Artisane
La Réunion
Les fibres de l’Entre-Deux
À l’Entre-Deux, là où les collines gardent les gestes du passé, Philomène Marie redonne vie au choka. Dans ses mains, cette plante longtemps perçue comme une envahissante devient fibre précieuse, mémoire tressée, héritage des femmes de son village. En revenant de métropole, elle retrouve ce savoir-faire transmis par ses parents et grands-parents, et décide de le protéger en fondant l’association L’Art et le Choka.

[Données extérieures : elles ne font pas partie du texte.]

(* ===== verification/Storage.v ===== *)
(** * Disks, directories and start-up configuration (network/pfs_init.c)

    [Disk]: the table of disks, which directories of the two-level tree lie on
    which disk, the choice of the disk with most free space and the rotation
    over its directories.  [Path]: the two directory numbers of a path.
    [Config]: the numeric settings.

    What the file system answers ([lstat], [statfs]) is an argument. *)

From S2P Require Import Prelude.
From S2P Require Import CString.
From S2P Require Import Domain.

Module Disk.
Import Domain.

Definition TOTALDIRS : Z := 10000.

(** [pathcluster] is zero beyond the part in use; the list is a prefix of it. *)
Record t_disk_info := mk_disk {
  fsid : Z;
  firstpath : bytes;
  count : Z;
  d_index : Z;
  pathcluster : list Z
}.

Definition empty_disk : t_disk_info := mk_disk 0 [] 0 0 [].

(** [max_disk] is an index into [diskinfo]; [set_info_disk] can leave it one
    past the end. *)
Record disks := mk_disks {
  diskinfo : list t_disk_info;     (* MAXDISKS entries *)
  max_disk : option nat;
  maxfreevalue : Z
}.

Definition path_at (l : list Z) (j : nat) : Z := nth j l 0.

Autour de l’Entre-Deux poussent plusieurs variétés d’agave : le choka vert, le choka baïonnette ou sisal, et le choka bleu utilisé uniquement pour la broderie. On ne le cultive plus : on le récolte dans la nature, comme autrefois. Les hampes florales servaient jadis à conduire l’eau, récolter le miel sauvage ou bâtir des structures légères — témoins d’une économie ingénieuse.
Le geste est exigeant : écraser la feuille dans une râpe, extraire la fibre, puis tresser, crocheter, monter en lamelles. Certaines fibres deviennent bijoux, sacs ou broderies ; d’autres se transforment en savates — objets phares vendus à la Fête du Choka et même en métropole, où elles trouvent une reconnaissance inattendue. L’association collabore aussi avec des créatrices locales et a été mise en lumière aux côtés de l’artiste Ananda Goicovic lors de l’exposition Arpentisaz.
Philomène rêve aujourd’hui d’une machine d’extraction pour alléger le travail, en recherche avec RunFabrik, et multiplie les échanges, notamment avec des femmes de Rodrigues. Elle organise des ateliers pédagogiques pour transmettre ce savoir menacé : autrefois, plus de deux cents femmes travaillaient le choka dans l’Entre-Deux.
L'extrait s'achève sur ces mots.